Friendship is learned.
We learn the art of friendship by observation and practice. Whether we are aware of it or not, our kids are receiving an education in "how to be a friend" everyday. The question is, "Are they learning how to be a good friend?"
More and more, as I research friendship, I am convinced that children learn friendship best from their parents. So, this summer, I sat back and thought, "Am I intentionally teaching my kids how to be a GOOD friend?"
With all the work I do with Friending Podcast and speaking about friendship, I realized that I have kinda dropped the ball in teaching my kids what a healthy friendship is supposed to look like. So, I put my in butt in gear and decided NOW is the time to help my children cultivate a lifelong skill that will not only positively impact their physical health but also their outlook on their future.
1. HELP MY CHILD ESTABLISH "FRIENDSHIP GOALS".
I sat my kids down one morning and asked them, "How can you be a better friend?" Their answers were mature and insightful:
"I want to tell my friends that they are awesome more often..."
"I want to not be so bossy when we are playing games..."
"I want to make sure everyone is included..."
"I want to make a new friend this school year..."
A few days a later, I had them create their own "Friendship Goals" vision boards to help remind them what kind of friend they want to be.
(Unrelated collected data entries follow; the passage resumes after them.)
(** The URL of a call: the backend URL, [/v1alpha], the path of the
    request (less the final newline that a POST route lets through), and
    the [wait] query of a status poll. *)
Lemma call_url (route : Route) (out : OutboundRequest) :
  match_route request = Some route ->
  forwarded_call cfg request route = Some out ->
  out_method out = req_method request
  /\ exists path,
      (req_path request = path
       \/ (req_method request = "POST" /\ req_path request = path +:+ NL))
      /\ out_url out
         = DOCLING_API_URL cfg +:+ "/v1alpha" +:+ path
           +:+ match route with
               | RStatusPoll _ =>
                   if PyFloat.gt (wait_of request) 0
                   then "?wait=" +:+ PyFloat.repr (wait_of request)
                   else EmptyString
               | _ => EmptyString
               end.
Proof.
  intros Hroute Hout. pose proof (match_route_shape request route Hroute) as Hshape.
  destruct route; cbn in Hout; try discriminate; injection Hout as <-;
    cbn [out_method out_url].
  - destruct Hshape as (Hm & Hp). rewrite Hm. split; [reflexivity |].
    exists "/convert/file". split; [destruct Hp; auto | reflexivity].
  - destruct Hshape as (Hm & Hp). rewrite Hm. split; [reflexivity |].
    exists "/convert/source". split; [destruct Hp; auto | reflexivity].
  - destruct Hshape as (Hm & Hp). rewrite Hm. split; [reflexivity |].
    exists "/convert/source/async". split; [destruct Hp; auto | reflexivity].
  - destruct Hshape as (-> & Hp & _). split; [reflexivity |].
    exists (req_path request). split; [left; reflexivity |]. rewrite Hp.
    unfold status_target_url. destruct (PyFloat.gt (wait_of request) 0).
    + rewrite append_assoc. reflexivity.
    + rewrite append_nil_r. reflexivity.
  - destruct Hshape as (-> & Hp & _). split; [reflexivity |].
    exists (req_path request). split; [left; reflexivity |]. rewrite Hp.
    rewrite append_nil_r. reflexivity.
Qed.
Lemma C2_session_invariant_witness :
  reachable session_of_three
  ∧ sample_counter session_of_three = len (ecg_session_data session_of_three)
  ∧ length (ecg_session_time session_of_three)
    = length (ecg_session_data session_of_three)
  ∧ (∀ i : nat, (i < length (ecg_session_data session_of_three))%nat →
       ecg_session_time session_of_three !! i
       = Some (truediv (Z.of_nat i) SAMPLING_RATE))
  ∧ (∀ st', rtc delivers session_of_three st' →
       ecg_session_data session_of_three `prefix_of` ecg_session_data st'
       ∧ ecg_session_time session_of_three `prefix_of` ecg_session_time st'
       ∧ hr_log session_of_three `prefix_of` hr_log st').
Proof.
  split; [exact session_of_three_reachable|].
  apply (C2_session_invariant session_of_three).
  exact session_of_three_reachable.
Defined.

(** ** Heart-rate parsing *)

Lemma land_1_testbit a :
  (Z.land a 1 =? 0) = negb (Z.testbit a 0).
Proof.
  change 1 with (Z.ones 1). rewrite Z.land_ones by lia.
  change (2 ^ 1) with 2. rewrite <- Z.bit0_mod.
  destruct (Z.testbit a 0); reflexivity.
Qed.

Lemma slice_1_3 {A} (x : A) (l : list A) : slice (x :: l) 1 3 = take 2 l.
Proof.
  destruct l as [|y [|z l]]; try reflexivity.
  unfold slice, clamp, len. cbn [length].
  change (1 <? 0) with false. change (3 <? 0) with false. cbv iota.
  rewrite !Z.min_l by lia. reflexivity.
Qed.
Lemma elem_of_dropna_values (s : list (option Q)) (a : Q) :
  a ∈ dropna_values s ↔ Some a ∈ s.
Proof.
  unfold dropna_values. rewrite list_elem_of_omap. split.
  - intros (x & Hx & Heq). unfold id in Heq. by subst x.
  - intros H. by exists (Some a).
Qed.

Lemma nanmean_None (s : list (option Q)) :
  nanmean s = nan ↔ ∀ x, x ∈ s → x = nan.
Proof.
  split; [| apply nanmean_all_nan].
  intros H [a|] Hx; [| done]. apply elem_of_dropna_values in Hx.
  unfold nanmean in H. by destruct (dropna_values s); [inversion Hx |].
Qed.

(** X8: the exceedance rate is a percentage: whenever it is defined it
    lies between 0 and 100. *)
Theorem exceed_rate_is_a_percentage (aqi_df : list Bucket)
    (thresh : option Q) (r : Q) :
  exceed_rate aqi_df thresh = Some r → (0 <= r)%Q ∧ (r <= 100)%Q.
Proof.
  unfold exceed_rate. destruct (notna_any _); [| done].
  destruct (bool_mean _) as [m|] eqn:Hm; [| done].
  cbn [fmap option_fmap option_map]. intros [= <-].
  assert ((0 <= m)%Q ∧ (m <= 1)%Q) as [? ?]; [| split; lra].
  apply (mean_bounds _ 0%Q 1%Q m) in Hm; [done |].
  intros x (b & -> & _)%list_elem_of_fmap. destruct b; split; discriminate.
Qed.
Dear friend, please know that I am not crafty. At. All. So, this activity was thrown together because the Christmas Tree Shop had a 2 for 1 sale on blank canvases. My daughter (who is the arty one) found a box of puff paints and old markers stuffed under her bed. "
Friendship Goals" vision boards does not have to be fancy. They only need to be visual.
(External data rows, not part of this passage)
(** [rename] on a valid path in a tidy state, to a valid free name *)
Lemma rename_tidy_spec esc st segs nm new_name :
  tidy st -> valid_segs (segs ++ [nm]) ->
  valid_segment new_name = true -> has_backslash new_name = false ->
  target_free st segs nm new_name ->
  let r := rename esc (path_of (segs ++ [nm])) new_name st in
  tidy (snd r)
  /\ (fst r = Ok true ->
      exists d x,
        walk (heap st) segs (root st) = Some d
        /\ get_child (heap st) d nm = Some x
        /\ root (snd r) = root st
        /\ (forall k0, get_child (heap (snd r)) d k0 =
                       if decide (k0 = new_name) then Some x
                       else if decide (k0 = nm) then None
                       else get_child (heap st) d k0)
        /\ same_kids_except d (heap st) (heap (snd r))
        /\ (forall s, walk (heap (snd r)) s (root st) =
                      walk (heap st) (reroute segs nm new_name s) (root st))
        /\ (forall y, y <> d -> body <$> heap (snd r) !! y = body <$> heap st !! y)
        /\ (name <$> heap (snd r) !! x) = Some new_name
        /\ traversal_cache (snd r) !! path_of (segs ++ [new_name]) = Some x).
Proof.
  intros Ht Hv Hnew Hbs Hfree. pose proof (valid_segs_last _ _ Hv) as Hnm.
  pose proof (valid_segment_nonempty nm Hnm) as Hk.
  pose proof (valid_segment_nonempty new_name Hnew) as Hk'.
  destruct (parent_and_name_tidy' st segs nm Ht Hv)
    as (o & st1 & Hpn & Hh1 & Hn1 & Hr1 & Hk1 & Ht1 & Ho).
  unfold rename. rewrite Hpn. destruct o as [d|]; [|done]. destruct Ho as [Hwd _].
  rewrite <- Hh1, <- Hr1 in Hwd.
  destruct (get_child (heap st1) d nm) as [x|] eqn:Hx; [|done].
  pose proof Ht1 as [T1 T2 T3 T4].
  pose proof (T2 _ _ _ _ Hwd Hx) as Hname.
  destruct (heap st1 !! x) as [n0|] eqn:Hn0; [|done]. injection Hname as Hname.
  rewrite Hname.
  destruct (get_child_Some _ _ _ _ Hx) as (ch & Hch & Hchk).
  destruct (remove_child_effect st1 d nm ch x Hch Hchk) as (Hdel & Hsame2 & Hnames2 & Hr2 & Hc2).
  set (st2 := remove_child d nm st1) in *.
  set (st3 := with_heap (alter (set_name new_name) x (heap st2)) st2).
  assert (exists n2, heap st2 !! x = Some n2) as [n2 Hn2].
  { specialize (Hnames2 x). rewrite Hn0 in Hnames2. destruct (heap st2 !! x); [eauto|done]. }
  assert (Hx3 : heap st3 !! x = Some (set_name new_name n2)).
  { unfold st3, with_heap. cbn [heap]. by rewrite lookup_alter_eq, Hn2. }
  assert (Hg3 : forall y k0, get_child (heap st3) y k0 = get_child (heap st2) y k0).
  { intros y k0. unfold st3, with_heap. cbn [heap]. by apply get_child_alter. }
  assert (exists ch3, children_of (heap st3) d = Some ch3) as [ch3 Hch3].
  { unfold st3, with_heap. cbn [heap]. rewrite children_of_alter by done.
    unfold st2, remove_child. rewrite Hch, Hchk.
    unfold update_timestamp_metadata, with_heap. cbn [heap].
    rewrite children_of_alter by (intros; apply dir_children_set_timestamp).
    rewrite children_of_on_children, decide_True, Hch by done. eauto. }
  destruct (add_child_effect st3 d x _ ch3 Hx3 Hch3) as (Hadd & Hsame4 & Hnames4 & Hr4 & Hc4).
  cbn [name set_name] in Hadd.
  set (st4 := add_child d x st3) in *.
  assert (Hren : forall k0, get_child (heap st4) d k0 =
                            if decide (k0 = new_name) then Some x
                            else if decide (k0 = nm) then None
                            else get_child (heap st1) d k0).
  { intros k0. rewrite Hadd. case_decide; [done|]. by rewrite Hg3, Hdel. }
  assert (Hsame : same_kids_except d (heap st1) (heap st4)).
  { intros y k0 Hy. by rewrite (Hsame4 y k0 Hy), Hg3, (Hsame2 y k0 Hy). }
  assert (Hnames : forall y, name <$> heap st4 !! y =
                             if decide (y = x) then Some new_name else name <$> heap st1 !! y).
  { intros y. rewrite Hnames4. unfold st3, with_heap. cbn [heap].
    destruct (decide (y = x)) as [->|Hy].
    - by rewrite lookup_alter_eq, Hn2.
    - by rewrite lookup_alter_ne, Hnames2. }
  assert (Hroot : root st4 = root st1) by (by rewrite Hr4).
  assert (Hcache : traversal_cache st4 = traversal_cache st1) by (by rewrite Hc4).
  assert (Hguard : new_name = nm \/ get_child (heap st1) d new_name = None).
  { destruct Hfree as [->|Hf]; [by left|right]. rewrite Hh1. apply Hf.
    by rewrite <- Hh1, <- Hr1. }
  pose proof (walk_ren _ _ _ _ _ _ _ _ T4 Hwd Hsame Hk Hk' Hx Hguard Hren) as Hwalk.
  unfold expand_template. rewrite has_backslash_slash, Hbs.
  rewrite sub_last_path by done. rewrite <- path_of_snoc.
  rewrite !normalize_path_of by done. cbn [snd].
  assert (Hbody : forall y, y <> d -> body <$> heap st4 !! y = body <$> heap st1 !! y).
  { intros y Hy. unfold st4. rewrite add_child_body by done.
    unfold st3, with_heap. cbn [heap]. rewrite body_alter by done.
    unfold st2. by rewrite remove_child_other. }
  assert (Hok4 : store_ok st4).
  { apply store_ok_add_child; [by apply (get_child_lt st1 d nm)|].
    by apply store_ok_set_name, store_ok_remove_child. }
  clearbody st4. clear Hadd Hsame4 Hnames4 Hr4 Hc4 Hch3 Hg3 Hx3.
  cbn [fst snd].
  split; [|intros _; exists d, x;
           unfold _remove_changed_node_from_cache;
           cbn [with_cache heap root traversal_cache next_id];
           split_and!; rewrite <- ?Hh1, <- ?Hr1; try done;
           [by rewrite Hnames, decide_True|by rewrite lookup_insert_eq]].
  split; unfold _remove_changed_node_from_cache;
    cbn [with_cache heap root traversal_cache next_id]; rewrite ?Hroot.
  - by apply store_ok_with_cache, store_ok_remove_cache.
  - intros s y k0 z Hwy Hz. rewrite Hwalk in Hwy. rewrite Hnames.
    destruct (decide (y = d)) as [->|Hy].
    + rewrite Hren in Hz. case_decide as E1; [simplify_eq; by rewrite decide_True|].
      case_decide as E2; [done|].
      pose proof (T2 _ _ _ _ Hwd Hz) as Hz'.
      case_decide as E3; [|done]. subst z. rewrite Hn0 in Hz'. cbn in Hz'. congruence.
    + rewrite (Hsame y k0 Hy) in Hz.
      pose proof (T2 _ _ _ _ Hwy Hz) as Hz'.
      case_decide as E3; [|done]. subst z. rewrite Hn0 in Hz'. cbn in Hz'.
      assert (k0 = nm) as -> by congruence.
      assert (walk (heap st1) (reroute segs nm new_name s ++ [nm]) (root st1) = Some x) as Hloop.
      { rewrite walk_app, Hwy. cbn [mbind option_bind]. by rewrite walk_cons, Hk, Hz. }
      assert (walk (heap st1) (segs ++ [nm]) (root st1) = Some x) as Hdirect.
      { rewrite walk_app, Hwd. cbn [mbind option_bind]. by rewrite walk_cons, Hk, Hx. }
      pose proof (T4 _ _ _ Hloop Hdirect) as E%app_inv_tail.
      rewrite E, Hwd in Hwy. by injection Hwy.
  - intros q n. rewrite lookup_insert. unfold cached_ok. cbn [with_cache heap root].
    rewrite Hroot. case_decide as E.
    + intros [= <-]. right. exists (segs ++ [new_name]). split_and!.
      * by destruct segs.
      * by apply (valid_segs_swap segs nm).
      * done.
      * rewrite Hwalk, reroute_at, decide_True by done.
        rewrite walk_app, Hwd. cbn [mbind option_bind]. by rewrite walk_cons, Hk, Hx.
    + intros [Hq Hnot]%map_lookup_filter_Some. cbn [fst] in Hnot. rewrite Hcache in Hq.
      rewrite normalize_path_of in Hnot by done.
      destruct (T3 _ _ Hq) as [[-> ->]|(qs & H1 & H2 & H3 & H4)]; [by left|].
      right. exists qs. split_and!; try done. rewrite Hwalk.
      destruct (prefix_or_not segs qs) as [[t ->]|Hoff]; [|by rewrite reroute_off].
      destruct t as [|k0 t]; [rewrite app_nil_r in *; by rewrite reroute_parent|].
      assert (k0 <> nm) as Hk0.
      { intros ->. subst q.
        replace (segs ++ nm :: t) with ((segs ++ [nm]) ++ t) in Hnot
          by (by rewrite <- app_assoc).
        by rewrite changed_below in Hnot. }
      rewrite reroute_at. case_decide as E1; [|by rewrite decide_False].
      subst k0. destruct Hguard as [->|Hg]; [done|].
      rewrite walk_app, Hwd in H4. cbn [mbind option_bind] in H4.
      by rewrite walk_cons, Hk', Hg in H4.
  - by apply (unique_ren (heap st1) (heap st4) (root st1) d x segs nm new_name).
Qed.

Lemma tidy_rename esc st segs nm new_name :
  tidy st -> valid_segs (segs ++ [nm]) ->
  valid_segment new_name = true -> has_backslash new_name = false ->
  target_free st segs nm new_name ->
  tidy (snd (rename esc (path_of (segs ++ [nm])) new_name st)).
Proof. intros. by apply rename_tidy_spec. Qed.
Both of their "Friendship Goals" vision boards are proudly displayed in each of their bedrooms and they have become a great conversation piece at bedtime. The "Friendship Goals
vision boards serve as a reminder of their own desire to be a good friend and the steps they want to take to be a good friend. It's also something that I can hold them accountable to.
2. HELP MY CHILD UNDERSTAND THE DIFFERENCE BETWEEN HEALTHY AND UNHEALTHY FRIENDSHIP HABITS.
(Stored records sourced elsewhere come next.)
Lemma inlineData_payload_witness :
  inlineData ("data:image/jpeg;base64" ++ String comma "AAAA") = Some "AAAA".
Proof.
  apply (inlineData_payload comma "" "data:image/jpeg;base64" "AAAA");
    reflexivity.
Defined.

(** ** The extractors on every resource *)

Section ExtractorFacts.
Context {JN : JsNumber}.

Lemma created_app (l1 l2 : list DomEvent) :
  created (l1 ++ l2) = created l1 + created l2.
Proof.
  induction l1 as [|e l1 IH]; simpl; [reflexivity|].
  destruct e; simpl; now rewrite IH.
Qed.

Lemma revoked_app (l1 l2 : list DomEvent) :
  revoked (l1 ++ l2) = revoked l1 + revoked l2.
Proof.
  induction l1 as [|e l1 IH]; simpl; [reflexivity|].
  destruct e; simpl; now rewrite IH.
Qed.

Lemma iterations_urls (dec : Decoder) (interval : num) (l : list nat) :
  created (flat_map (iteration dec interval) l) = 0
  /\ revoked (flat_map (iteration dec interval) l) = 0.
Proof.
  induction l as [|k l IH]; simpl; [now split|exact IH].
Qed.

Lemma extractFrames_log (dec : Decoder) (f : File) (n : nat)
    (D : num) (w h : nat) :
  context2d dec = true ->
  loadedmetadata dec = Some (D, w, h) ->
  extractFrames dec f n =
  (Resolved (map (fun k => render dec (nmul (ndiv D (of_nat (n + 1)))
                                         (of_nat k))) (seq 1 n)),
   CreateObjectURL f :: SetCanvasSize w h
   :: flat_map (iteration dec (ndiv D (of_nat (n + 1)))) (seq 1 n)
      ++ [RevokeObjectURL]).
Proof.
  intros Hc Hl. unfold extractFrames. rewrite Hc, Hl. simpl negb. cbv iota.
  rewrite seekLoop_unfold. reflexivity.
Qed.

(** X7: whatever the resource does, [extractFrames] either resolves with
    exactly [frameCount] frames after [frameCount] seeks (none for a count
    of 0), which happens exactly when the canvas context is available and
    the resource loads, or rejects with [Canvas context not available]
    (before touching the resource) or with [Failed to load video file.]. *)
Theorem extractFrames_outcomes (dec : Decoder) (f : File) (n : nat) :
  match fst (extractFrames dec f n) with
  | Resolved frames =>
      context2d dec = true /\ loadedmetadata dec <> None
      /\ List.length frames = n
      /\ List.length (seeks (snd (extractFrames dec f n))) = n
  | Rejected e =>
      (context2d dec = false
       /\ e = ErrorObj "Canvas context not available"
       /\ snd (extractFrames dec f n) = [])
      \/ (context2d dec = true /\ loadedmetadata dec = None
          /\ e = ErrorObj "Failed to load video file.")
  end.
Proof.
  destruct (context2d dec) eqn:Hc.
  - destruct (loadedmetadata dec) as [[[D w] h]|] eqn:Hl.
    + rewrite (extractFrames_log dec f n Hc Hl). simpl fst. simpl snd.
      repeat split; try discriminate.
      * now rewrite length_map, length_seq.
      * simpl. rewrite seeks_app, seeks_iterations. simpl.
        now rewrite app_nil_r, length_map, length_seq.
    + unfold extractFrames. rewrite Hc, Hl. simpl. right. now repeat split.
  - unfold extractFrames. rewrite Hc. simpl. left. now repeat split.
Qed.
There are healthy and unhealthy friendship habits. Encouragement is a healthy friendship habit. Communicating to a friend how they are specifically awesome is encouragement. Manipulation is an unhealthy friendship habit. Giving your friend the silent treatment because they did not do what you wanted them to do is manipulation. I realized that my kids need me to show them the distinction between what is healthy and what is not.
There is a popular saying, that even I have been guilty of quoting. and that is,
"Kids will be kids."
This is true. Kids will be kids, but even still, kids need to be taught what is right. If I notice that one of kids' friendship groups have an unhealthy habit of excluding others, it's my responsibility to say, "Uh, that's not right. That's not healthy."
In the same way, when my child tells me that a friend drew them a card to help cheer them up, I need to point out that this is a healthy quality in their friendship: "Wow! I am so glad you have a friend who notices when you are upset and tries to help you feel better. This is what a good friend does."
It's important to take the time to make sure my kids know how a good friend treats others. I am always shocked when I hear of stories of children who have been bullied for years by their so-called "best friend". When asked why they let themselves be mistreated for so long many of them say, "I didn't know any different." Whoa.
3. HELP MY CHILD LEARN TO BE A GOOD FRIEND BY CULTIVATING MY OWN HEALTHY FRIENDSHIPS
They say that children learn more from what their parents practice then what their parents preach. If want my kids to learn to be a good friend, than I need to be a good friend. This means, I need to show up in my friends' lives on a regular basis. I need to have healthy boundaries within my friendships. AND I need to actually go out and spend time with my friends... and not use my children as an excuse to not to.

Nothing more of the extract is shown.